Question: Must we focus on why changes fail? (drum roll) Answer: Yes, we must.
Over the past couple of days, I was engaged in conversations about the emphasis on the failure of change in organizations. They believed that focusing on failure saps energy and spirit and gets people focusing on the wrong things. And, that we keep trotting out the very old tired statistic that 70 percent of changes fail.
I do agree with them in part. Too much emphasis on hand-wringing is harmful. It can sap our energy to do anything productive. We’ve all probably been in meetings where you could feel motivation ooze out of the room. Obviously, I am not a fan of that.
But I think focusing on failure (as well as success) is critically important.
Arnold Beisser’s article The Paradoxical Theory of Change (1970) has had a significant impact on my thinking about change. He was writing for therapists but suggested that this paradox applied in larger social systems as well. Those of us who use Gestalt psychology as a foundation for our work, realize that he was on to something.
His point is that we can’t make change happen. It only occurs when we can identify the unexamined or unaware aspects of what is going on. In my view, that often requires a willingness to look closely at what we prefer to ignore. Failure is one thing organizations prefer to ignore. Careers, reputations, face, politics, etc. all can hang in the balance.
My first sweeping generalization: organizations don’t spend nearly enough time looking at reality. They don’t like to hold up mirrors and look at themselves in unflattering florescent light. Urghh.
In a good annual physical, we see “what is.” We see the cholesterol count. Blood pressure. Weight. And a host of other data. Perhaps we see an encouraging picture, perhaps not. But these data allow us to plan wisely. (Of course nothing guarantees that we actually will change our evil ways, but complete data delivered in a way we can understand, gives us the best shot of making wise decisions.) And as George Santayana wrote over a century ago (1905), “those who cannot remember the past are doomed to repeat it.”
Motivational speakers often add a patina of platitudes that covers over the stark reality of what’s really going on. How in the world can anyone be motivated to do better when they don’t know why they aren’t doing well today? (And it doesn’t all boil down to “good attitude” as these hucksters would like us to believe.)
And as for the tired old statistics. When I was invited to revise Beyond the Wall of Resistance last fall, I was curious about the success rate of organizational changes today. When I wrote the first version of the book back in 1995, I claimed that 70% failed. John Kotter used that same number. I was stunned to learn that we haven’t gotten any better. (McKinsey An Inconvenient Truth About Change 2008.)

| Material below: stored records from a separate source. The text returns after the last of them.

(* ===== verification/StreamRuns.v ===== *)
(** * A stream that is written: its runs

    The runs of a stream from the moment it is open: no event panics, a call that succeeds
    is on a quorum of the servers of a range, and every call is answered once or waits.
    Then the stream that takes over: what the old one has acknowledged, and still
    acknowledges, lies below the offset at which the new one goes on. *)

From S2P Require Import Prelude Bytes Model Record RecordsBlock Collections ReplicaCache Replication.
From S2P Require Import Quorum RangeWriter ReplicationStream StreamSystem StreamInvariant StreamSafety.

Section runs.
Context {B : BytesApi} {BL : BytesLaws B} {M : MetaApi}.
Context (iterate : gmap string string -> list (string * string)).

Definition sys_ok (y : System.t) : Prop :=
  stream_ok iterate (System.history y) (System.submitted y) (System.broadcasts y) (System.stream y).

(** ** Steps *)

Lemma run_ok y ev :
  sys_ok y -> System.enabled iterate y ev ->
  exists y', System.run iterate y ev = Ret y' /\ sys_ok y'.
Proof.
  unfold sys_ok, System.run. destruct y as [s sub h bc]. simpl. intros Hok.
  assert (forall s' x h' bc', System.step iterate s ev = Ret s' -> stream_ok iterate h' x bc' s' ->
    exists y', (s ← System.step iterate s ev; Ret (System.mk s x h' bc')) = Ret y' /\
      stream_ok iterate (System.history y') (System.submitted y') (System.broadcasts y') (System.stream y')) as Hret.
  { intros s' x h' bc' Hs Hs'. rewrite Hs, bind_Ret. by eexists. }
  assert (forall x h' bc', (exists s', System.step iterate s ev = Ret s' /\ stream_ok iterate h' x bc' s') ->
    exists y', (s ← System.step iterate s ev; Ret (System.mk s x h' bc')) = Ret y' /\
      stream_ok iterate (System.history y') (System.submitted y') (System.broadcasts y') (System.stream y')) as Hret'.
  { intros x h' bc' (s' & Hs & Hs'). eauto. }
  destruct ev as [caller rb| | | |res| |j|j res|k i last|j res|j e|j|j res| |x|]; simpl in *; intros Hen.
  - apply Hret'. destruct Hen. by apply append_ok.
  - apply Hret'. destruct Hen as [Hpc Hne]. destruct (Stream.append_requests s) as [|q rest] eqn:Eq; [done|].
    by apply recv_request_ok.
  - apply Hret'. destruct Hen as [Hpc _]. apply append_round_ok; [by apply ok_set_ticks|done].
  - eapply Hret; [done|]. destruct Hen as [Hpc _]. apply ok_stop; [done|]. eapply ok_idle; [done|]. by rewrite Hpc.
  - apply Hret'. destruct Hen as (first & index & start & Hpc & Hres). rewrite Hpc.
    eapply create_done_ok; [done|done|]. by intros md ->.
  - apply Hret'. apply get_writable_range_ok; rewrite ?Hen; try done.
    pose proof (ok_pc _ _ _ _ _ Hok) as Hp. by rewrite Hen in Hp.
  - apply Hret'. destruct (Stream.replica_tasks s !! j) as [[[k i] [tk|tk|n]]|] eqn:Ej; try (by exists s).
    by eapply task_runs_ok.
  - apply Hret'. destruct (Stream.replica_tasks s !! j) as [[[k i] [tk|tk|n]]|] eqn:Ej; try (by exists s).
    eapply task_answered_ok; eauto.
  - eapply Hret; [done|]. by apply ok_server_acks.
  - apply Hret'. by apply pd_answers_ok.
  - apply Hret'. destruct Hen as (w & k & Hj & Hin). by eapply wakes_ok.
  - apply Hret'. by apply background_sends_ok.
  - apply Hret'. by apply background_answers_ok.
  - apply Hret'. by apply close_ok.
  - eapply Hret; [done|]. by apply ok_trim.
  - eapply Hret; [done|]. destruct Hok. by split.
Qed.

(** ** A stream that was opened *)

Record opened (s : Stream.t) : Prop := {
  op_heap : Forall (fun r => Range.open_for_write r = false) (Stream.heap s);
  op_last : match Stream.last_range s with
            | None => Stream.next_offset s = 0
            | Some k => exists r, Stream.heap s !! k = Some r /\ Range.is_sealed r = true /\
                Range.confirm_offset r = Stream.next_offset s /\
                0 <= RangeMetadata.index (Range.metadata r) < 2 ^ 31
            end;
  op_next : 0 <= Stream.next_offset s < 2 ^ 64;
  op_cache : cache_ok (Stream.cache s);
  op_channel : Stream.append_requests s = [] /\ Stream.inflight s = [] /\ Stream.answers s = [];
  op_task : Stream.next_append_start_offset s = 0 /\ Stream.append_error s = None /\
            Stream.rewind s = None /\ Stream.pc s = Stream.AtSelect;
  op_tasks : Stream.jobs s = [] /\ Stream.replica_tasks s = [] /\ Stream.sealing_replicas s = [];
}.

Lemma opened_ok s h : opened s -> sys_ok (System.mk s [] h []).
Proof.
  intros [Hheap Hlast Hnext Hc (Hq & Hi & Ha) (Hna & He & Hr & Hp) (Hj & Ht & Hb)].
  split; simpl; rewrite ?Hq, ?Hi, ?Ha, ?Hna, ?Hr, ?Hp, ?Hj, ?Ht, ?Hb; try done.
  - exists (Stream.next_offset s), (Stream.next_offset s). split; [|done].
    split_and!; try done; try lia. destruct (Stream.last_range s) as [k|]; [|done].
    destruct Hlast as (r & Hk & Hs & Hcf & Hidx). exists r. split; [done|]. rewrite <- Hcf.
    split; try done; [by right|by intros b n ?%not_elem_of_nil|by intros b n ?%not_elem_of_nil|congruence].
  - intros k r Hk Ho. rewrite Forall_lookup in Hheap. rewrite (Hheap k r Hk) in Ho. done.
  - split_and!; [constructor|constructor|simpl; lia].
  - by intros k e ?%not_elem_of_nil.
Qed.

(** The runs, by the events. *)
Inductive reaches : System.t -> list System.event -> System.t -> Prop :=
| reaches_nil y : reaches y [] y
| reaches_cons y ev y1 evs y2 :
    System.enabled iterate y ev -> System.run iterate y ev = Ret y1 -> reaches y1 evs y2 ->
    reaches y (ev :: evs) y2.

Lemma reaches_ok y evs y' : reaches y evs y' -> sys_ok y -> sys_ok y'.
Proof.
  induction 1 as [|y ev y1 evs y2 Hen Hrun _ IH]; [done|]. intros Hok. apply IH.
  destruct (run_ok y ev Hok Hen) as (y1' & Hrun' & ?). congruence.
Qed.

(** What is submitted is as [append] takes it. *)
Lemma reaches_submitted y evs y' :
  reaches y evs y' -> Forall (fun x => batch_ok iterate x.2) (System.submitted y) ->
  Forall (fun x => batch_ok iterate x.2) (System.submitted y').
Proof.
  induction 1 as [|y ev y1 evs y2 Hen Hrun _ IH]; [done|]. intros Hf. apply IH.
  unfold System.run in Hrun. apply bind_Ret_inv in Hrun as (s & _ & [= <-]). simpl.
  destruct ev; try done. apply Forall_app. split; [done|]. destruct Hen. by apply Forall_singleton.
Qed.
End runs.
Lemma collected_app f x b l y r q :
  collected f -> chain x (b :: l) y -> Forall (fun r => r ∈ log) (records_of (b :: l)) ->
  RecordsBlock.records b = r :: q -> x <= ObjectStream.start_offset f < x + BlockRecord.end_offset_delta r ->
  collected (ObjectStream.mk_fetching y
    (ObjectStream.remaining_size f - Z.min (bytes_of (records_of (b :: l))) (ObjectStream.remaining_size f))
    (ObjectStream.final_blocks f ++ b :: l)).
Proof.
  intros (Hs & (x0 & Hc) & Hrem) Hb Hin Hr Hx.
  assert (slice a z log (ObjectStream.start_offset f) (records_of (b :: l)) y) as Hs'.
  { rewrite records_of_cons, Hr in *. simpl. pose proof (chain_run _ _ _ Hb) as Hrun. rewrite records_of_cons, Hr in Hrun.
    by apply (slice_intro a z log Hlog _ x). }
  split_and!.
  - simpl. rewrite records_of_app. by eapply slice_app.
  - simpl. destruct (ObjectStream.final_blocks f) as [|b0 l0] eqn:Hf; [by exists x|]. exists x0. apply check_chain_app.
    exists (ObjectStream.start_offset f). split; [done|].
    assert (x = ObjectStream.start_offset f) as <-; [|done].
    destruct (log_whole a z log Hlog r) as (_ & _ & Hedge).
    { rewrite records_of_cons, Hr in Hin. by inversion Hin. }
    assert (BlockRecord.start_offset r = x) as Hst.
    { destruct Hb as (? & _ & _ & Hrun & _). rewrite Hr in Hrun. by destruct Hrun. }
    rewrite Hst in Hedge. destruct (Hedge (ObjectStream.start_offset f)); [|lia..].
    pose proof Hs as Hs2. destruct Hc as (w & _ & Hne & _ & _). rewrite records_of_cons in Hs2.
    destruct (RecordsBlock.records b0) as [|r0 q0]; [done|].
    destruct Hs2 as (pre & post & x1 & Heq & Hpre & Hmid & Hpost & _).
    eexists (pre ++ _), post. split; [rewrite <- (assoc_L (++)); exact Heq|]. split; [apply run_app; by exists x1|done].
  - simpl. rewrite records_of_app, bytes_of_app, Hrem. pose proof (bytes_of_nonneg (records_of (b :: l))).
    pose proof (bytes_of_nonneg (records_of (ObjectStream.final_blocks f))). lia.
Qed.

Lemma check_chain x l y : chain x l y -> ObjectStream.check_records_sequence l = Ret (Ok tt).
Proof.
  intros Hc. unfold ObjectStream.check_records_sequence.
  assert (forall o, o = None \/ o = Some x -> ObjectStream.check_loop o l = Ret (Ok tt)) as H; [|by apply H; left].
  revert x Hc. induction l as [|b l IH]; intros x Hc o Ho; [done|]. simpl. rewrite (check_chain_start _ _ _ _ Hc).
  destruct Hc as (w & He & Hne & Hr & Hc). rewrite (block_end_run x b w) by done.
  destruct Ho as [->| ->]; rewrite ?Z.eqb_refl; simpl; apply (IH w); auto.
Qed.

(** Where a fetch waits, and that it has come closer to its end than [s]. *)
Definition pending (m : ObjectMetadataManager.t) (s : Z) (n : ObjectStream.fetch_next) : Prop :=
  match n with
  | ObjectStream.AskStream f => collected f /\ s < ObjectStream.start_offset f < e /\ 0 < ObjectStream.remaining_size f
  | ObjectStream.ReadObject f b => collected f /\ s < ObjectStream.start_offset f /\ 0 < ObjectStream.remaining_size f /\
      exists q, ObjectStream.start_offset f < q /\ block_from q b /\ forall o, ObjectStream.start_offset f <= o < q -> covers m o
  | ObjectStream.Fetched res => fetched_exactly res
  end.
(* ===== verification/ObjectStorage.v ===== *)
(** * Object storage of a range server

    [components/object-storage/src/range_accumulator.rs] and [object_storage.rs]: the sizes of
    what is committed to the ranges that the server offloads, the events that make a range
    offload, and the loop that reads the range and writes it to objects. *)

From S2P Require Import Prelude Bytes Collections Model Record RecordsBlock ReplicaCache Replication CacheStream ObjectStream Offload.

(** [RangeKey] of [lib.rs]: stream id and range index. *)
Abbreviation RangeKey := (Z * Z)%type.

(** ** [range_accumulator.rs] *)

Inductive EventKind := ObjectFull | PartFull | TimeExpired | Close.

Module DefaultRangeAccumulator.
(** [tx] is what the channel holds, of which the capacity is 16; times are in milliseconds. *)
Record t := mk {
  size : Z;                    (* u32 *)
  tx : list EventKind;
  object_size : Z;             (* u32 *)
  part_size : Z;               (* u32 *)
  timestamp : Z;
}.

Definition new (object_size part_size now : Z) : t := mk 0 [] object_size part_size now.

(** [try_send]: an event is lost when the channel is full. *)
Definition try_send (l : list EventKind) (ev : EventKind) : list EventKind :=
  if (length l <? 16)%nat then l ++ [ev] else l.

(** [-(old_size as i32)] *)
Definition neg_i32 (old_size : Z) : outcome Z := sint_sub 32 0 (as_sint 32 old_size).

Definition accumulate (a : t) (records_size now : Z) : outcome (t * (Z * bool)) :=
  sz ← u32_add (size a) records_size;
  if object_size a <=? sz then
    d ← neg_i32 (size a);
    Ret (mk 0 (try_send (tx a) ObjectFull) (object_size a) (part_size a) now, (d, false))
  else
    Ret (mk sz (tx a) (object_size a) (part_size a) (timestamp a), (as_sint 32 records_size, part_size a <=? sz)).

Definition try_flush (a : t) (max_duration now : Z) : outcome (t * Z) :=
  if negb (size a =? 0) && (max_duration <? now - timestamp a) then
    d ← neg_i32 (size a);
    Ret (mk 0 (try_send (tx a) TimeExpired) (object_size a) (part_size a) now, d)
  else Ret (a, 0).

Definition try_offload_part (a : t) : outcome (t * Z) :=
  if part_size a <=? size a then
    d ← neg_i32 (size a);
    Ret (mk 0 (try_send (tx a) PartFull) (object_size a) (part_size a) (timestamp a), d)
  else Ret (a, 0).

Section read_loop.
Context {B : BytesApi} {M : MetaApi}.

(** The inner loop of [read_loop]: the payloads that the fetches return, up to the one that
    is empty or finds no record; a fetch that fails otherwise is repeated. *)
Fixpoint read_all (r : RangeOffload.t) (next_offset : Z) (payloads : list (list (list byte)))
    : outcome (RangeOffload.t * Z) :=
  _ ← uint_mul 32 (RangeOffload.object_size r) 3;
  match payloads with
  | [] => Ret (r, next_offset)
  | payload :: payloads =>
      '(r, next_offset) ← RangeOffload.write r next_offset payload;
      read_all r next_offset payloads
  end.

(** An event of [read_loop], with what the fetches return; [None] when the loop ends.  A
    shutdown is handled as [Close]. *)
Definition read_event (r : RangeOffload.t) (next_offset : Z) (ev : EventKind) (payloads : list (list (list byte)))
    : outcome (RangeOffload.t * option Z) :=
  match ev with
  | Close => r ← RangeOffload.flush r; Ret (r, None)
  | _ =>
      '(r, next_offset) ← read_all r next_offset payloads;
      match ev with
      | TimeExpired => r ← RangeOffload.flush r; Ret (r, Some next_offset)
      | _ => Ret (r, Some next_offset)
      end
  end.
End read_loop.
End DefaultRangeAccumulator.

(** ** [object_storage.rs] *)

Module ObjectStorageConfig.
Record t := mk { object_size : Z; part_size : Z; max_cache_size : Z; cache_low_watermark : Z }.
End ObjectStorageConfig.

Module DefaultObjectStorage.
(** [op]: whether there is an operator; [running]: whether the shutdown channel is there. *)
Record t := mk {
  config : ObjectStorageConfig.t;
  ranges : gmap RangeKey DefaultRangeAccumulator.t;
  part_full_ranges : gset RangeKey;
  cache_size : Z;              (* i64 *)
  op : bool;
  running : bool;
}.

Definition new (config : ObjectStorageConfig.t) (op : bool) : t := mk config ∅ ∅ 0 op true.

Definition set_ranges (s : t) (m : gmap RangeKey DefaultRangeAccumulator.t) : t :=
  mk (config s) m (part_full_ranges s) (cache_size s) (op s) (running s).
Definition set_range (s : t) (k : RangeKey) (a : DefaultRangeAccumulator.t) : t := set_ranges s (<[k := a]> (ranges s)).
Definition set_cache_size (s : t) (n : Z) : t :=
  mk (config s) (ranges s) (part_full_ranges s) n (op s) (running s).
Definition set_part_full (s : t) (l : gset RangeKey) : t :=
  mk (config s) (ranges s) l (cache_size s) (op s) (running s).
Module DefaultObjectManager.
(** [open] tells whether the receiver of a channel is still there: [retain] drops the senders
    of which the receiver is gone, and the others have sent. *)
Definition handle_added_resource (m : Metadata.t) (resource : Resource) (server_id : Z) (open : nat -> bool)
    : outcome (Metadata.t * list sent) :=
  match resource with
  | ResRange range =>
      let key := (RangeMetadata.stream_id range, as_uint 32 (RangeMetadata.index range)) in
      if RangeMetadata.held_by range server_id then
        match RangeMetadata.offload_owner range with
        | Some owner =>
            let o := default ManagedObjects.default_ (Metadata.managed m !! key) in
            let o' := ManagedObjects.mk (ManagedObjects.objects o) (OffloadOwner.server_id owner =? server_id)
                        (as_uint 16 (OffloadOwner.epoch owner)) (RangeMetadata.start range)
                        (ManagedObjects.offloaded o) in
            ev ← ManagedObjects.get_owner o';
            let senders := List.filter open (Metadata.owner_event_senders m) in
            Ret (Metadata.mk (<[key := o']> (Metadata.managed m)) (Metadata.other m) senders
                   (Metadata.offload_progress_listeners m),
                 map (fun c => SentOwner c (key, ev)) senders)
        | None => Ret (m, [])
        end
      else
        Ret (Metadata.mk (Metadata.managed m)
               (<[key := default [] (Metadata.other m !! key)]> (Metadata.other m))
               (Metadata.owner_event_senders m) (Metadata.offload_progress_listeners m), [])
  | ResObject object =>
      '(m, offset) ← Metadata.add_object m object;
      match offset with
      | Some offload_offset =>
          let listeners := List.filter open (Metadata.offload_progress_listeners m) in
          Ret (Metadata.mk (Metadata.managed m) (Metadata.other m) (Metadata.owner_event_senders m) listeners,
               map (fun c => SentProgress c [((ObjectMetadata.stream_id object, ObjectMetadata.range_index object), offload_offset)])
                 listeners)
      | None => Ret (m, [])
      end
  | _ => Ret (m, [])
  end.

(** One event of [list_and_watch]. *)
Definition list_and_watch (m : Metadata.t) (event : ResourceEvent) (server_id : Z) (open : nat -> bool)
    : outcome (Metadata.t * list sent) :=
  match event_type event with
  | Listed | Added => handle_added_resource m (resource event) server_id open
  | Modified | Deleted => Ret (m, [])
  | Reset_ => Ret (Metadata.reset m, [])
  | EvNone | ListFinished => Ret (m, [])
  end.

Fixpoint send_owners (c : nat) (l : list (RangeKey * ManagedObjects.t)) : outcome (list sent) :=
  match l with
  | [] => Ret []
  | (key, o) :: l =>
      ev ← ManagedObjects.get_owner o;
      rest ← send_owners c l;
      Ret (SentOwner c (key, ev) :: rest)
  end.

(** [c] is the new channel. *)
Definition owner_watcher (m : Metadata.t) (c : nat) : outcome (Metadata.t * list sent) :=
  out ← send_owners c (map_to_list (Metadata.managed m));
  Ret (Metadata.mk (Metadata.managed m) (Metadata.other m) (Metadata.owner_event_senders m ++ [c])
         (Metadata.offload_progress_listeners m), out).

Fixpoint progress_of (l : list (RangeKey * ManagedObjects.t)) : outcome OffloadProgress :=
  match l with
  | [] => Ret []
  | (key, o) :: l =>
      offset ← ManagedObjects.offload_offset o;
      rest ← progress_of l;
      Ret ((key, offset) :: rest)
  end.

Definition watch_offload_progress (m : Metadata.t) (c : nat) : outcome (Metadata.t * list sent) :=
  offload_progress ← progress_of (map_to_list (Metadata.managed m));
  Ret (Metadata.mk (Metadata.managed m) (Metadata.other m) (Metadata.owner_event_senders m)
         (Metadata.offload_progress_listeners m ++ [c]), [SentProgress c offload_progress]).

Definition get_objects (cluster : list Ascii.ascii) (m : Metadata.t)
    (stream_id range_index start_offset end_offset size_hint : Z) : outcome (list ObjectMetadata.t * bool) :=
  '(objects, cover_all) ← Metadata.get_objects m (stream_id, range_index) start_offset end_offset size_hint;
  Ret (map (with_object_key cluster) objects, cover_all).

Definition get_offloading_range (m : Metadata.t) : list RangeKey :=
  map fst (List.filter (fun o => negb (ManagedObjects.offloaded o.2)) (map_to_list (Metadata.managed m))).
End DefaultObjectManager.

(** ** Continuous objects *)

Definition object_end (o : ObjectMetadata.t) : Z := ObjectMetadata.start_offset o + ObjectMetadata.end_offset_delta o.

Definition object_has (o : ObjectMetadata.t) (x : Z) : Prop := ObjectMetadata.start_offset o <= x < object_end o.

(** Every object starts where the one before ends. *)
Fixpoint continuous (l : list ObjectMetadata.t) : Prop :=
  match l with
  | o :: (o' :: _) as l' => ObjectMetadata.start_offset o' = object_end o /\ continuous l'
  | _ => True
  end.

Definition data_sum (l : list ObjectMetadata.t) : Z := foldr (fun o n => ObjectMetadata.data_len o + n) 0 l.

(** The objects of the map, as they are returned. *)
Definition metadata_of (m : Objects.t) : list ObjectMetadata.t := map (fun e => gen_object_metadata e.1 e.2) m.

Lemma continuous_snoc l o o' :
  continuous (l ++ [o]) -> ObjectMetadata.start_offset o' = object_end o -> continuous ((l ++ [o]) ++ [o']).
Proof.
  induction l as [|a l IH]; simpl; [done|]. intros H Ho.
  destruct (l ++ [o]) as [|b r] eqn:E; [by destruct l|]. simpl. destruct H as [H1 H2].
  split; [done|]. by apply IH.
Qed.

(** What a list of continuous objects has: all offsets from its start to its end. *)
Lemma continuous_has o l last_ x :
  continuous (o :: l) -> last (o :: l) = Some last_ -> ObjectMetadata.start_offset o <= x < object_end last_ ->
  exists o', o' ∈ o :: l /\ object_has o' x.
Proof.
  revert o. induction l as [|a l IH]; intros o Hc Hl Hx.
  - injection Hl as <-. exists o. split; [by left|done].
  - destruct (decide (x < object_end o)).
    + exists o. split; [by left|]. split; lia.
    + destruct Hc as [H1 H2]. destruct (IH a H2 Hl) as (o' & ? & ?); [lia|].
      exists o'. split; [by right|done].
Qed.

Lemma data_sum_snoc l o : data_sum (l ++ [o]) = data_sum l + ObjectMetadata.data_len o.
Proof. unfold data_sum. induction l as [|a l IH]; simpl; lia. Qed.

Lemma objects_insert_elem m k v e : e ∈ Objects.insert m k v -> e = (k, v) \/ e ∈ m.
Proof.
  induction m as [|[k' v'] m IH]; simpl.
  - rewrite list_elem_of_singleton. auto.
  - destruct (ObjectKey.ltb k k'); [rewrite elem_of_cons; tauto|].
    case_bool_decide; rewrite !elem_of_cons; tauto.
Qed.

Lemma get_key_value_Some m k k' v : Objects.get_key_value m k = Some (k', v) -> k' = k /\ (k, v) ∈ m.
Proof.
  unfold Objects.get_key_value. intros H. apply find_some in H as [H1 H2].
  apply bool_decide_eq_true in H2. simpl in H2. subst. by rewrite <- list_elem_of_In in H1.
Qed.

Lemma last_up_to_Some m ep offset k v :
  Objects.last_up_to m ep offset = Some (k, v) ->
  (k, v) ∈ m /\ ObjectKey.epoch k = ep /\ ObjectKey.start_offset k <= offset.
Proof.
  unfold Objects.last_up_to. intros H. apply last_Some_elem_of in H.
  rewrite list_elem_of_In in H. apply filter_In in H as [H1 H2]. rewrite <- list_elem_of_In in H1.
  bool_to_prop. simpl in *. bool_to_prop. auto.
Qed.

Lemma find_first_spec fuel m max ep cur ep' r :
  Objects.find_first fuel m max ep cur = Ret (ep', r) ->
  match r with
  | Some (k, v, e) =>
      (k, v) ∈ m /\ ObjectKey.epoch k = ep' /\ ep' <= max /\
      ObjectKey.start_offset k <= cur < e /\ e = ObjectKey.start_offset k + Object.end_offset_delta v
  | None => max < ep'
  end.
Proof.
  revert ep. induction fuel as [|fuel IH]; intros ep; simpl; [done|]. intros H.
  destruct (Z.ltb_spec max ep); [by inv_ret|].
  destruct (Objects.last_up_to m ep cur) as [[k v]|] eqn:E.
  - apply last_up_to_Some in E as (H1 & H2 & H3).
    inv_ret. case_bool; inv_ret; [|by eapply IH]. simpl in *. bool_to_prop. split_and!; auto; lia.
  - inv_ret. by eapply IH.
Qed.

(** The state of the second loop: the objects so far go from the start offset to the current
    one, and the size is the one of all but the first. *)
Definition found (m : Objects.t) (start max : Z) (s : Objects.next_state) : Prop :=
  let '(ep, cur, size, l) := s in
  (forall o, o ∈ l -> o ∈ metadata_of m) /\
  match l with
  | [] => cur = start /\ size = 0 /\ max < ep
  | o :: l' =>
      continuous l /\ object_has o start /\ size = data_sum l' /\
      exists z, last l = Some z /\ cur = object_end z
  end.
(* ===== verification/MetadataManager.v ===== *)
(** * The metadata of a worker

    [range-server/src/metadata]: the watcher ([watcher.rs]) hands every resource event of the
    placement driver to the workers; the manager of a worker ([manager.rs]) passes it on to
    its observers and derives from it which data of the ranges that the server holds can be
    deleted.  Channels and observers are numbers: [open] tells whether the receiver of a
    channel is still there, [alive] whether the weak reference of an observer can be
    upgraded.  What is sent is part of the result. *)

From S2P Require Import Prelude Collections Model.

(** ** [components/model/src/range/mod.rs] *)

Definition RangeKey : Type := Z * Z. (* StreamId, RangeIndex *)

Inductive RangeEvent :=
| OffsetMove (range : RangeKey) (start_offset : Z)
| Offloaded (range : RangeKey)
| Del (range : RangeKey).

(** ** [watcher.rs] *)

Module DefaultMetadataWatcher.
(** The senders of the channels. *)
Record t := mk { listeners : list nat }.

Definition watch (w : t) (c : nat) : t := mk (listeners w ++ [c]).

(** One event of [start]: the new listeners, what is sent, and whether the loop goes on. *)
Definition start (w : t) (event : ResourceEvent) (open : nat -> bool) : t * list (nat * ResourceEvent) * bool :=
  let out := map (fun c => (c, event)) (List.filter open (listeners w)) in
  if existsb (fun c => negb (open c)) (listeners w) then
    let left := List.filter open (listeners w) in
    (mk left, out, match left with [] => false | _ => true end)
  else (w, out, true).
End DefaultMetadataWatcher.

(** ** [manager.rs] *)

Module MetadataStream.
Record t := mk {
  stream_id : Z;
  metadata : option StreamMetadata.t;
  (** With the offset below which the data can be deleted. *)
  ranges : BTreeMap.t (RangeMetadata.t * Z);
  range_offloaded_offsets : BTreeMap.t Z;
}.

Definition new (stream_id : Z) (metadata : option StreamMetadata.t) : t := mk stream_id metadata [] [].

Definition stream_start_offset (s : t) : Z :=
  match metadata s with Some m => StreamMetadata.start_offset m | None => 0 end.

Definition new_start_offset (s : t) (range_index : Z) : Z :=
  Z.max (stream_start_offset s)
    (Z.max (match BTreeMap.get (ranges s) range_index with Some r => RangeMetadata.start r.1 | None => 0 end)
       (default 0 (BTreeMap.get (range_offloaded_offsets s) range_index))).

June 26th, 2011 at 1:51 pm
Focusing on failure of change echoes something I have just read in Jonah Lehrer’s ‘How We Decide’ about the neuropsychology of learning from mistakes. In the chapter on ‘predictions of dopamine’ (2009, pp28-56), Lehrer explains how dopamine neurons function in the brain to help us make sense of matches or mismatches betweenm expectations and outcome. He links this research (not his own, he is reporting the work of others) to reinforcement learning and the management of uncertainty. Apparently, it is through continuous matches and mismatches that we learn, but especially surprises and mismatches which we are more likely to notice. I am now calling to mind that hugely helpful book edited by Mirvis & Berg (1977, Wiley & Sons) entitled, ‘Failures in organization development and change’.